====== Supplied information ======

Lemma InitPaths_detected_path_saved_before_exit_witness :
  let w := Sample.host "linux" ∅ in
  ∃ msg,
    Startup.InitPaths w "/opt/spotify" "" "/cfg" false =
      ([Startup.cfg_Write (<["spotify_path" := "/opt/spotify"]> (settingSection w));
        Startup.ErrorLine msg],
       Startup.Quit 1).
Proof.
  apply (InitPaths_detected_path_saved_before_exit
           (Sample.host "linux" ∅) "/opt/spotify" "" "/cfg" false).
  - reflexivity.
  - vm_compute. discriminate.
  - intros [[H _]|[_ H]]; vm_compute in H; now apply H.
Defined.

(** [strings.Contains] finds exactly the texts that have the other one
    inside. *)
Lemma prefix_spec (p s : string) :
  String.prefix p s = true ↔ ∃ rest, s = (p ++ rest)%string.
Proof.
  revert s. induction p as [|c p IH]; intros s.
  - split; [intros _; exists s; reflexivity|intros _; now destruct s].
  - destruct s as [|d s]; simpl; [split; [discriminate|intros [r [=]]]|].
    destruct (Ascii.ascii_dec c d) as [->|Hne].
    + rewrite IH. split; intros [r E]; exists r.
      * now rewrite E.
      * simpl in E. now injection E.
    + split; [discriminate|]. intros [r E]. simpl in E. injection E as E _.
      congruence.
Qed.

Lemma Contains_spec (s substr : string) :
  Startup.Contains s substr = true ↔
  ∃ before after, s = (before ++ substr ++ after)%string.
Proof.
  induction s as [|c s IH]; cbn [Startup.Contains].
  - destruct (String.prefix substr "") eqn:P.
    + split; [|reflexivity]. intros _. apply prefix_spec in P as [r E].
      exists "", r. exact E.
    + split; [discriminate|]. intros (b & a & E).
      destruct b; simpl in E; [|discriminate].
      assert (String.prefix substr "" = true) by (apply prefix_spec; eauto).
      congruence.
  - destruct (String.prefix substr (String c s)) eqn:P.
    + split; [|reflexivity]. intros _. apply prefix_spec in P as [r E].
      exists "", r. exact E.
    + rewrite IH. split.
      * intros (b & a & ->). exists (String c b), a. reflexivity.
      * intros (b & a & E). destruct b as [|x b]; simpl in E.
        -- assert (String.prefix substr (String c s) = true)
             by (apply prefix_spec; eauto). congruence.
        -- injection E as _ E. eauto.
Qed.

(** X24. Where the patched apps go.  [appPath] is [Apps] under the
    Spotify path.  On Windows the destination moves to [AppX] under the
    spicetify folder exactly when the Spotify path has
    [SpotifyAB.SpotifyMusic] in it; on any other platform a fresh
    process keeps the destination at [appPath], marker or not. *)
Theorem InitPaths_destination
  (w : World) (FindAppPath FindPrefFilePath spicetifyFolder : string)
  (t : list Startup.Console) (v : Startup.Vars) (disk : FS) :
  Startup.InitPaths w FindAppPath FindPrefFilePath spicetifyFolder false
    = (t, Startup.Finished v disk) →
  Startup.appPath v = Join w [Startup.spotifyPath v; "Apps"] ∧
  (GOOS w = "windows" →
   (∃ before after,
      Startup.spotifyPath v = (before ++ "SpotifyAB.SpotifyMusic" ++ after)%string) →
   Startup.appDestPath v = Join w [spicetifyFolder; "AppX"]) ∧
  (GOOS w ≠ "windows" ∨
   ¬ (∃ before after,
        Startup.spotifyPath v = (before ++ "SpotifyAB.SpotifyMusic" ++ after)%string) →
   Startup.appDestPath v = Startup.appPath v).
Proof.
  unfold Startup.InitPaths.
  match goal with |- context [Startup.locate w (settingSection w) "spotify_path" ?d ?i ?u] =>
    destruct (Startup.locate w (settingSection w) "spotify_path" d i u)
      as [t1 [[sp st1]|]]
  end; [|discriminate].
  match goal with |- context [Startup.locate w st1 "prefs_path" ?d ?i ?u] =>
    destruct (Startup.locate w st1 "prefs_path" d i u) as [t2 [[pp st2]|]]
  end; [|discriminate].
  destruct (CheckExistAndCreate _ _) as [[] disk'|] eqn:C; [|discriminate].
  intros [= <- <- <-]. simpl.
  split; [reflexivity|]. split.
  - intros Hos Hmark. apply Contains_spec in Hmark. rewrite Hos. simpl.
    now rewrite Hmark.
  - intros [Hos|Hno].
    + apply String.eqb_neq in Hos. now rewrite Hos.
    + destruct (String.eqb (GOOS w) "windows"); [|reflexivity].
      destruct (Startup.Contains sp "SpotifyAB.SpotifyMusic") eqn:Cn; [|reflexivity].
      exfalso. apply Hno. now apply Contains_spec.
Qed.

Lemma InitPaths_destination_witness :
  let w := Sample.host "linux" {[ "spotify_path" := "/opt/spotify" ]} in
  let v := Startup.mkVars "/opt/spotify" "/home/u/.config/spotify/prefs" false
             "/opt/spotify/Apps" "/opt/spotify/Apps"
             {[ "spotify_path" := "/opt/spotify";
                "prefs_path" := "/home/u/.config/spotify/prefs" ]} in
  Startup.appPath v = Join w [Startup.spotifyPath v; "Apps"] ∧
  (GOOS w = "windows" →
   (∃ before after,
      Startup.spotifyPath v = (before ++ "SpotifyAB.SpotifyMusic" ++ after)%string) →
   Startup.appDestPath v = Join w ["/cfg"; "AppX"]) ∧
  (GOOS w ≠ "windows" ∨
   ¬ (∃ before after,
        Startup.spotifyPath v = (before ++ "SpotifyAB.SpotifyMusic" ++ after)%string) →
   Startup.appDestPath v = Startup.appPath v).
Proof.
  apply (InitPaths_destination
           (Sample.host "linux" {[ "spotify_path" := "/opt/spotify" ]})
           "" "/home/u/.config/spotify/prefs" "/cfg"
           [Startup.cfg_Write {[ "spotify_path" := "/opt/spotify";
                                 "prefs_path" := "/home/u/.config/spotify/prefs" ]}]
           (Startup.mkVars "/opt/spotify" "/home/u/.config/spotify/prefs" false
              "/opt/spotify/Apps" "/opt/spotify/Apps"
              {[ "spotify_path" := "/opt/spotify";
                 "prefs_path" := "/home/u/.config/spotify/prefs" ]})
           (mkFS (list_to_set ["/opt/spotify/Apps"; "/opt/spotify";
                               "/home/u/.config/spotify/prefs"]) ∅ ∅)).
  vm_compute. reflexivity.
Defined.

======

[Activity] Exact reproduction of all the material is needed.

[Solution]
Lemma InitPaths_detected_path_saved_before_exit_witness :
  let w := Sample.host "linux" ∅ in
  ∃ msg,
    Startup.InitPaths w "/opt/spotify" "" "/cfg" false =
      ([Startup.cfg_Write (<["spotify_path" := "/opt/spotify"]> (settingSection w));
        Startup.ErrorLine msg],
       Startup.Quit 1).
Proof.
  apply (InitPaths_detected_path_saved_before_exit
           (Sample.host "linux" ∅) "/opt/spotify" "" "/cfg" false).
  - reflexivity.
  - vm_compute. discriminate.
  - intros [[H _]|[_ H]]; vm_compute in H; now apply H.
Defined.

(** [strings.Contains] finds exactly the texts that have the other one
    inside. *)
Lemma prefix_spec (p s : string) :
  String.prefix p s = true ↔ ∃ rest, s = (p ++ rest)%string.
Proof.
  revert s. induction p as [|c p IH]; intros s.
  - split; [intros _; exists s; reflexivity|intros _; now destruct s].
  - destruct s as [|d s]; simpl; [split; [discriminate|intros [r [=]]]|].
    destruct (Ascii.ascii_dec c d) as [->|Hne].
    + rewrite IH. split; intros [r E]; exists r.
      * now rewrite E.
      * simpl in E. now injection E.
    + split; [discriminate|]. intros [r E]. simpl in E. injection E as E _.
      congruence.
Qed.

Lemma Contains_spec (s substr : string) :
  Startup.Contains s substr = true ↔
  ∃ before after, s = (before ++ substr ++ after)%string.
Proof.
  induction s as [|c s IH]; cbn [Startup.Contains].
  - destruct (String.prefix substr "") eqn:P.
    + split; [|reflexivity]. intros _. apply prefix_spec in P as [r E].
      exists "", r. exact E.
    + split; [discriminate|]. intros (b & a & E).
      destruct b; simpl in E; [|discriminate].
      assert (String.prefix substr "" = true) by (apply prefix_spec; eauto).
      congruence.
  - destruct (String.prefix substr (String c s)) eqn:P.
    + split; [|reflexivity]. intros _. apply prefix_spec in P as [r E].
      exists "", r. exact E.
    + rewrite IH. split.
      * intros (b & a & ->). exists (String c b), a. reflexivity.
      * intros (b & a & E). destruct b as [|x b]; simpl in E.
        -- assert (String.prefix substr (String c s) = true)
             by (apply prefix_spec; eauto). congruence.
        -- injection E as _ E. eauto.
Qed.

(** X24. Where the patched apps go.  [appPath] is [Apps] under the
    Spotify path.  On Windows the destination moves to [AppX] under the
    spicetify folder exactly when the Spotify path has
    [SpotifyAB.SpotifyMusic] in it; on any other platform a fresh
    process keeps the destination at [appPath], marker or not. *)
Theorem InitPaths_destination
  (w : World) (FindAppPath FindPrefFilePath spicetifyFolder : string)
  (t : list Startup.Console) (v : Startup.Vars) (disk : FS) :
  Startup.InitPaths w FindAppPath FindPrefFilePath spicetifyFolder false
    = (t, Startup.Finished v disk) →
  Startup.appPath v = Join w [Startup.spotifyPath v; "Apps"] ∧
  (GOOS w = "windows" →
   (∃ before after,
      Startup.spotifyPath v = (before ++ "SpotifyAB.SpotifyMusic" ++ after)%string) →
   Startup.appDestPath v = Join w [spicetifyFolder; "AppX"]) ∧
  (GOOS w ≠ "windows" ∨
   ¬ (∃ before after,
        Startup.spotifyPath v = (before ++ "SpotifyAB.SpotifyMusic" ++ after)%string) →
   Startup.appDestPath v = Startup.appPath v).
Proof.
  unfold Startup.InitPaths.
  match goal with |- context [Startup.locate w (settingSection w) "spotify_path" ?d ?i ?u] =>
    destruct (Startup.locate w (settingSection w) "spotify_path" d i u)
      as [t1 [[sp st1]|]]
  end; [|discriminate].
  match goal with |- context [Startup.locate w st1 "prefs_path" ?d ?i ?u] =>
    destruct (Startup.locate w st1 "prefs_path" d i u) as [t2 [[pp st2]|]]
  end; [|discriminate].
  destruct (CheckExistAndCreate _ _) as [[] disk'|] eqn:C; [|discriminate].
  intros [= <- <- <-]. simpl.
  split; [reflexivity|]. split.
  - intros Hos Hmark. apply Contains_spec in Hmark. rewrite Hos. simpl.
    now rewrite Hmark.
  - intros [Hos|Hno].
    + apply String.eqb_neq in Hos. now rewrite Hos.
    + destruct (String.eqb (GOOS w) "windows"); [|reflexivity].
      destruct (Startup.Contains sp "SpotifyAB.SpotifyMusic") eqn:Cn; [|reflexivity].
      exfalso. apply Hno. now apply Contains_spec.
Qed.

Lemma InitPaths_destination_witness :
  let w := Sample.host "linux" {[ "spotify_path" := "/opt/spotify" ]} in
  let v := Startup.mkVars "/opt/spotify" "/home/u/.config/spotify/prefs" false
             "/opt/spotify/Apps" "/opt/spotify/Apps"
             {[ "spotify_path" := "/opt/spotify";
                "prefs_path" := "/home/u/.config/spotify/prefs" ]} in
  Startup.appPath v = Join w [Startup.spotifyPath v; "Apps"] ∧
  (GOOS w = "windows" →
   (∃ before after,
      Startup.spotifyPath v = (before ++ "SpotifyAB.SpotifyMusic" ++ after)%string) →
   Startup.appDestPath v = Join w ["/cfg"; "AppX"]) ∧
  (GOOS w ≠ "windows" ∨
   ¬ (∃ before after,
        Startup.spotifyPath v = (before ++ "SpotifyAB.SpotifyMusic" ++ after)%string) →
   Startup.appDestPath v = Startup.appPath v).
Proof.
  apply (InitPaths_destination
           (Sample.host "linux" {[ "spotify_path" := "/opt/spotify" ]})
           "" "/home/u/.config/spotify/prefs" "/cfg"
           [Startup.cfg_Write {[ "spotify_path" := "/opt/spotify";
                                 "prefs_path" := "/home/u/.config/spotify/prefs" ]}]
           (Startup.mkVars "/opt/spotify" "/home/u/.config/spotify/prefs" false
              "/opt/spotify/Apps" "/opt/spotify/Apps"
              {[ "spotify_path" := "/opt/spotify";
                 "prefs_path" := "/home/u/.config/spotify/prefs" ]})
           (mkFS (list_to_set ["/opt/spotify/Apps"; "/opt/spotify";
                               "/home/u/.config/spotify/prefs"]) ∅ ∅)).
  vm_compute. reflexivity.
Defined.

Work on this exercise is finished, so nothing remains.